Foi até sua caixinha de remédios, e tomou uma colher de água de flor de laranjeira, dissolvida em água com açúcar...
Deitou-se. Resolveu que nada faria mais naquele dia, tiraria apenas para si... Afinal era uma dádiva estar viva! Com o sono, vieram os sonhos...
Sonhou que estava em um harem, em terras longínquas, dançaria para o sheik.
Ela não queria isso, mas era forçada a fazer. Sabia que ele escolheria a dançaria que lhe agradasse mais, para levar aos seus aposentos e fazer dela o que bem quisesse.
Dançava... Tinha que dançar ou a guarda do sheik, a machucaria.
Ela não tinha colocado os olhos nele, mas sabia que ele era bonito, as outras moças tinham lhe dito, antes da entrada no salão.

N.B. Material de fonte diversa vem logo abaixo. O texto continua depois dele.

Lemma runs_term_body input pos t :
  ((pos < length input)%nat → ∀ pos', (pos < pos')%nat → runs true input pos' made t) →
  runs true input pos made (term_body re_valid t).
Proof.
  intros Ht. eapply runs_bind.
  2:{ intros n p1 Hn _. cbv beta. eapply runs_bind_lax; [apply runs_ws|]. intros. by apply runs_ret. }
  apply runs_alt. each.
  - eapply runs_bind; [apply runs_text|]. intros _ p1 _ [? ?]. cbv beta.
    apply (runs_group_tail input p1 t new_And); [|apply made_and]. intros. apply Ht; lia.
  - eapply runs_bind; [apply runs_text|]. intros _ p1 _ [? ?]. cbv beta.
    eapply runs_bind_lax; [apply runs_ws|]. intros _ p2 _ ?. cbv beta.
    apply runs_lax. eapply runs_bind; [apply runs_text|]. intros _ p3 _ [? ?]. cbv beta.
    apply (runs_group_tail input p3 t new_Or); [|apply made_or]. intros. apply Ht; lia.
  - eapply runs_bind; [apply runs_text|]. intros _ p1 _ [? ?]. cbv beta.
    eapply runs_bind_lax; [apply runs_ws|]. intros _ p2 _ ?. cbv beta. apply runs_lax.
    eapply runs_bind; [apply Ht; lia|]. intros n p3 Hn _. apply runs_ret. exact Hn.
  - eapply runs_map with (Q := λ _, True).
    + eapply runs_bind; [apply runs_comparison_operator|]. intros op p1 _ _. cbv beta.
      apply runs_lax. eapply runs_bind; [apply runs_raw_chars|]. intros v p2 _ _. by apply runs_ret.
    + intros [op v] _. unfold new_Comparison. destruct (is_nan _); [discriminate|exact (λ H, H)].
  - eapply runs_bind; [apply runs_property|]. intros s p1 _ [? ?]. cbv beta.
    eapply runs_bind_lax; [apply runs_ws|]. intros _ p2 _ ?. cbv beta.
    apply runs_lax. eapply runs_bind; [apply runs_text|]. intros _ p3 _ [? ?]. cbv beta.
    eapply runs_bind_lax; [apply runs_ws|]. intros _ p4 _ ?. cbv beta. apply runs_lax.
    eapply runs_bind; [apply Ht; lia|]. intros n p5 Hn _. apply runs_ret. exact Hn.
  - eapply runs_bind; [apply runs_property|]. intros s p1 _ _. cbv beta. apply runs_lax.
    eapply runs_bind; [apply runs_text|]. intros _ p2 _ _. by apply runs_ret.
  - apply runs_value.
Qed.

Lemma runs_term input : ∀ fuel pos, enough fuel input pos → runs true input pos made (term fuel).
Proof.
  induction fuel as [|fuel IH]; intros pos [H0 Hf]; [lia|]. cbn [ComplexMatcher.term].
  apply runs_term_body. intros Hlt pos' Hpos. apply IH. split; lia.
Qed.

Definition parse_rule (fuel : nat) : P node :=
  pbind ws (λ _, pbind (repeat 0 (term fuel)) (λ terms, pbind eof (λ _,
    pret (match terms with [] => Null | _ => new_And terms end)))).

Lemma runs_parse input :
  runs false input 0 (λ n, n = Null ∨ made n) (parse_rule (S (length input))).
Proof.
  eapply runs_bind_lax; [apply runs_ws|]. intros _ p1 _ _. cbv beta.
  eapply runs_bind_lax; [apply runs_repeat_0; intros p ?; apply runs_term; split; lia|].
  intros l p2 Hl _. cbv beta. eapply runs_bind_lax; [apply runs_eof|]. intros _ p3 _ _. apply runs_ret.
  destruct l as [|n l]; [by left|right]. by apply made_and.
Qed.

O sheik a seguia com olhos fitos no corpo de Rebeca, o desejo o inflamava... A dança dos lenços era muito sensual, e Rebeca a tornava mais ainda!
Por um momento Rebeca avistou-o. Era mesmo bonito! Mudava de ideia agora... Talvez fosse bom passar a noite com o sheik, quem sabe se o seduzisse bem, ela não teria a liberdade? Com uma boa lábia e muitos carinhos, talvez conseguisse fazer com que ele cedesse ao seu pedido.

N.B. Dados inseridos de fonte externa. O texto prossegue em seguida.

(* ===== verification/Retention.v ===== *)
(** * The backups to delete

    [@xen-orchestra/backups/_getOldEntries.mjs]: among the entries of a job, from the
    oldest to the most recent, those that neither the number of entries to keep nor
    the long-term retention protects.

    Dates are those of the package moment-timezone, a parameter.  Timestamps and
    retentions are integers. *)

From Stdlib Require Import Sorted.
From S2P Require Import Prelude JsValues.

Local Open Scope Z_scope.

(** ** Data *)

(** An entry; [e_ref] is the identity of the object. *)
Record Entry := mkEntry { e_ref : nat; e_id : jstring; e_timestamp : option Z }.

#[export] Instance Entry_eq_dec : EqDecision Entry.
Proof. solve_decision. Defined.

(** The settings of a retention, [undefined] when absent. *)
Record LTRSettings := mkSettings {
  firstHourOfTheDay : option Z;
  firstDayOfWeek : option Z;
  firstDayOfMonth : option Z;
  firstDayOfYear : option Z;
}.
Definition no_settings : LTRSettings := mkSettings None None None None.

(** [retention] is [None] when it is not a number. *)
Record LTRConfig := mkLTRConfig { retention : option Z; settings : LTRSettings }.

(** The entries of the object, in their order. *)
Definition LongTermRetention := list (jstring * LTRConfig).
(** [check] returns whether every permission asked for is granted and [test]
    whether the one asked for is; neither throws, and both leave no global variable. *)
Theorem check_and_test_agree asked i p g0 :
  all_known (pairs_of asked) → known i →
  (∃ b, checkPermissions stack P G asked g0 = (Ok b, no_globals) ∧ (b = true ↔ all_granted (pairs_of asked))) ∧
  (∃ b, testPermission stack P G i p g0 = (Ok b, no_globals) ∧ (b = true ↔ granted P G i p)).
Proof.
  intros Hks Hk. split.
  - destruct (assertPermissions_spec asked g0 Hks) as (r & Hr & Ha & Hok).
    unfold checkPermissions. rewrite Hr. destruct r as [b|e]; cbn in Ha.
    + exists true. by split.
    + destruct Ha as (l1 & j & q & l2 & Hl & _ & Hn & ->). exists false. split; [done|]. split; [done|].
      intros H. destruct Hn. apply H. rewrite Hl, elem_of_app. right. by left.
  - by apply testPermission_spec.
Qed.
End answers.

(** ** Example: the objects of a small pool *)

(** Objects by id, read without error. *)
Definition lookup_object (objects : gmap jstring XoObject) : GetObject := fun r =>
  Ok match r with Some (Id i) => objects !! i | _ => None end.

Definition shaped_rule (o : XoObject) (r : rule) : bool :=
  match r with
  | Members m => match member o m with Some (Ids _) => true | _ => false end
  | Vdi => match member o "$VBDs" with Some (Ids _) => true | _ => false end
  | _ => true
  end.
Definition lower (G : GetObject) (o : XoObject) (r : ref) : bool :=
  match G r with Ok (Some o') => bool_decide (type_rank (type o') < type_rank (type o))%nat | _ => true end.
Definition pool_object (G : GetObject) (o : XoObject) : bool :=
  forallb (shaped_rule o) (rules (type o)) && forallb (lower G o) (references G o).

Lemma pool_objects_of G known objects :
  readable G known → (∀ i o, G i = Ok (Some o) → ∃ k, objects !! k = Some o) →
  forallb (λ x : jstring * XoObject, pool_object G x.2) (map_to_list objects) = true →
  pool_objects G known.
Proof.
  intros Hr Hin H. rewrite forallb_forall in H.
  assert (∀ i o, G i = Ok (Some o) → pool_object G o = true) as Ho.
  { intros i o [k Hk]%Hin. apply (H (k, o)). by apply list_elem_of_In, elem_of_map_to_list. }
  split; [done| |].
  - intros i o Hi r Hr'. apply Ho, andb_true_iff in Hi as [Hi _]. rewrite forallb_forall in Hi.
    apply list_elem_of_In, Hi in Hr'. destruct r as [|m|m|]; cbn in *; repeat case_match; try done; eauto.
  - intros i o r o' Hi Hr' Ho'. apply Ho, andb_true_iff in Hi as [_ Hi]. rewrite forallb_forall in Hi.
    apply list_elem_of_In, Hi in Hr'. unfold lower in Hr'. rewrite Ho' in Hr'. by apply bool_decide_eq_true_1 in Hr'.
Qed.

Sim, era isso! Teria de fazer com que ele a quisesse para aquela noite...
Ela chegou mais perto do sheik, e se contorceu toda à sua frente com a dança, mostrando os belos seios para que ele notasse bem...
Ele reparou nisso: Ela realmente tinha seios lindos e fartos.
Não teve dúvidas: Bateu palmas para que a música parasse, e tomou-a pela mão, levando-a para seus aposentos. Foi uma noite prazerosa para ambos, mas Rebeca não soube do desfecho do sonho, porque foi acordada com a campainha tocando.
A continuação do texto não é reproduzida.